Notice the long 'tail' on the sampled distribution. This behavior arrises from the initial wandering of the Markov chain as it finds the high probability regions of the distribution. This period in which the Markov chain wanders is known as the **burn-in period**.

The code in the cell below, plots the same Markov chain, but with the first 1000 values removed. The remaining samples are from the post burn-in chain. 

In [None]:
# Burn in problem.  Solution?  Throw away first part of chain.
num_burnin = round(0.1*chain_length)
num_burnin

plot(x_chain[num_burnin:chain_length], y_chain[num_burnin:chain_length],
     col=rgb(0,0,0,0.25), xlim=c(-4,4), ylim=c(-4,4),
     main="MCMC values for a Bivariate Normal with burn-in", xlab="x", ylab="y")

In the plot above you can see that there is no 'tail' in the sampled distribution. As expected, the tail was sampled during the burn-in period and was not significant in sampling the distribution.

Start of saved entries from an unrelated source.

Lemma monitor_waitUntilReady s k bs :
  b_cs s = false -> b_clk s = false ->
  monitor s ((highs k ++ [Sample FLASH_DO false]) ++ recv_tr bs ++ deselect_tr)
  = {| b_cs := true; b_clk := false; b_di := b_di s; b_cur := [];
       b_closed := b_closed s ++ [b_cur s ++ repeat (b_di s) (length bs)];
       b_falls := b_falls s; b_rises := S (b_rises s) |}.
Proof.
  intros Hcs Hclk.
  rewrite !monitor_app, monitor_highs.
  change (monitor s [Sample FLASH_DO false]) with s.
  rewrite monitor_recv by assumption.
  now rewrite monitor_deselect by reflexivity.
Qed.

(** The monitor after each command that returned, from a history that
    left the select line inactive. *)
Lemma monitor_readStatus h r h' :
  select_level h = true ->
  STFlash_readStatus E h = Done r h' ->
  monitor idle_bus h' = bus_xfer (monitor idle_bus h) [5] 8.
Proof.
  intros Hcs Hrun. rewrite STFlash_readStatus_run in Hrun.
  apply Done_inj in Hrun as [_ <-]. now apply monitor_after_status.
Qed.

Lemma monitor_waitUntilReady_run fuel h h' :
  select_level h = true ->
  STFlash_waitUntilReady E fuel h = Done tt h' ->
  monitor idle_bus h' = bus_xfer (monitor idle_bus h) [5] 8.
Proof.
  intros Hcs Hrun.
  apply STFlash_waitUntilReady_inv in Hrun as (k & _ & _ & _ & ->).
  rewrite <- !app_assoc.
  rewrite monitor_app, monitor_app, monitor_select by assumption.
  rewrite monitor_app, monitor_send by reflexivity.
  rewrite !app_assoc. rewrite <- (app_assoc _ (recv_tr _)).
  rewrite monitor_waitUntilReady by reflexivity.
  rewrite length_samples. reflexivity.
Qed.

Lemma monitor_WriteEnable h h' :
  select_level h = true ->
  STFlash_WriteEnable h = Done tt h' ->
  monitor idle_bus h' = bus_xfer (monitor idle_bus h) [6] 0.
Proof.
  intros Hcs Hrun. rewrite STFlash_WriteEnable_run in Hrun.
  apply Done_inj in Hrun as [_ <-].
  now rewrite monitor_app, monitor_xfer.
Qed.

Lemma monitor_WriteDisable h h' :
  select_level h = true ->
  STFlash_WriteDisable h = Done tt h' ->
  monitor idle_bus h' = bus_xfer (monitor idle_bus h) [4] 0.
Proof.
  intros Hcs Hrun. rewrite STFlash_WriteDisable_run in Hrun.
  apply Done_inj in Hrun as [_ <-].
  now rewrite monitor_app, monitor_xfer.
Qed.

Lemma monitor_writeStatus value h h' :
  select_level h = true ->
  STFlash_writeStatus value h = Done tt h' ->
  monitor idle_bus h'
  = bus_xfer (bus_xfer (bus_xfer (monitor idle_bus h) [6] 0) [1; value] 0)
      [4] 0.
Proof.
  intros Hcs Hrun. rewrite STFlash_writeStatus_run in Hrun.
  apply Done_inj in Hrun as [_ <-].
  rewrite monitor_app, monitor_app.
  rewrite (monitor_xfer (monitor idle_bus h)) by assumption.
  rewrite monitor_app, monitor_xfer by reflexivity.
  now rewrite monitor_xfer by reflexivity.
Qed.

Lemma monitor_ReadBlock Address buffer size h buffer' h' :
  select_level h = true ->
  0 <= size < 65536 -> (Z.to_nat size <= length buffer)%nat ->
  STFlash_ReadBlock E Address buffer size h = Done buffer' h' ->
  monitor idle_bus h'
  = bus_xfer (monitor idle_bus h) (3 :: addr_bytes Address)
      (8 * Z.to_nat size).
Proof.
  intros Hcs Hs Hl Hrun. rewrite STFlash_ReadBlock_run in Hrun by lia.
  apply Done_inj in Hrun as [_ <-].
  rewrite monitor_app, monitor_xfer by assumption.
  now rewrite length_samples.
Qed.

Lemma monitor_Write1Byte Address data h h' :
  select_level h = true ->
  STFlash_Write1Byte Address data h = Done tt h' ->
  monitor idle_bus h'
  = bus_xfer (bus_xfer (monitor idle_bus h) [6] 0)
      (2 :: addr_bytes Address ++ [data]) 0.
Proof.
  intros Hcs Hrun. rewrite STFlash_Write1Byte_run in Hrun.
  apply Done_inj in Hrun as [_ <-]. unfold Write1Byte_tr.
  rewrite monitor_app, monitor_app.
  rewrite (monitor_xfer (monitor idle_bus h)) by assumption.
  now rewrite monitor_xfer by reflexivity.
Qed.

Lemma monitor_EraseBlock Address h h' :
  select_level h = true ->
  STFlash_EraseBlock Address h = Done tt h' ->
  monitor idle_bus h'
  = bus_xfer (bus_xfer (bus_xfer (monitor idle_bus h) [6] 0)
                (216 :: addr_bytes Address) 0) [4] 0.
Proof.
  intros Hcs Hrun. rewrite STFlash_EraseBlock_run in Hrun.
  apply Done_inj in Hrun as [_ <-]. unfold EraseBlock_tr.
  rewrite monitor_app, monitor_app.
  rewrite (monitor_xfer (monitor idle_bus h)) by assumption.
  rewrite monitor_app, monitor_erase by reflexivity.
  now rewrite monitor_xfer by reflexivity.
Qed.

Lemma monitor_WriteBlock fuel Address buffer size h h' :
  select_level h = true ->
  STFlash_WriteBlock E fuel Address buffer size h = Done tt h' ->
  exists ks, length ks = Z.to_nat size
    /\ monitor idle_bus h'
       = bus_xfer (bus_block (monitor idle_bus h) Address buffer 0 ks) [4] 0.
Proof.
  intros Hcs Hrun. unfold STFlash_WriteBlock in Hrun.
  apply bind_inv in Hrun as ([] & hm & Hloop & Hwd).
  rewrite STFlash_WriteDisable_run in Hwd.
  apply Done_inj in Hwd as [_ <-].
  apply WriteBlock_loop_programmed in Hloop.
  destruct (monitor_programmed E idle_bus _ _ _ _ _ _ Hloop Hcs)
    as (ks & Hlen & Hmon).
  exists ks. split; [exact Hlen|].
  rewrite monitor_app, Hmon. apply monitor_xfer.
  now apply bus_block_cs.
Qed.

End CommandFrames.

Lemma balanced_intro k h h' s' :
  monitor idle_bus h' = s' ->
  b_cs s' = true ->
  b_falls s' = (b_falls (monitor idle_bus h) + k)%nat ->
  b_rises s' = (b_rises (monitor idle_bus h) + k)%nat ->
  balanced k h h'.
Proof.
  intros Hm Hcs Hf Hr. unfold balanced, select_level, selects, deselects.
  rewrite Hm. auto.
Qed.

(** ** The program loop of [STFlash_WriteBlock] as a whole *)

Lemma block_frames_no_disable ks : forall Address buffer i,
  ~ In (frame [4]) (block_frames Address buffer i ks).
Proof.
  induction ks as [|k ks IH]; intros Address buffer i Hin; [exact Hin|].
  cbn [block_frames app In] in Hin.
  destruct Hin as [H|[H|Hin]]; try discriminate H.
  apply in_app_or in Hin as [Hin|Hin].
  - apply repeat_spec in Hin.
    apply (f_equal (@length bool)) in Hin. discriminate Hin.
  - exact (IH _ _ _ Hin).
Qed.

Let's plot the density of the marginal distribution of these samples. We can then compaire these densities to those of the orginal data we generated. The code in the cell below plots a histogram of the sampled marginal distributions along with the density of the original samples. Execute this code and compaire the results.  

In [None]:
par(mfrow = c(2,1))
hist(x_chain[num_burnin:chain_length], freq = FALSE, breaks = 40,
     main = 'Marginal X distribution', 
     xlab = 'X')
lines(density(random_points[,1]))
hist(y_chain[num_burnin:chain_length], freq = FALSE, breaks = 40,
     main = 'Marginal y distribution', 
     xlab = 'X') 
lines(density(random_points[,2]))
par(mfrow = c(1,1))

Notice that the histograms of the sampled marginal distributions are close to the margianl density of the original data. There is some skew as a result of sampling error.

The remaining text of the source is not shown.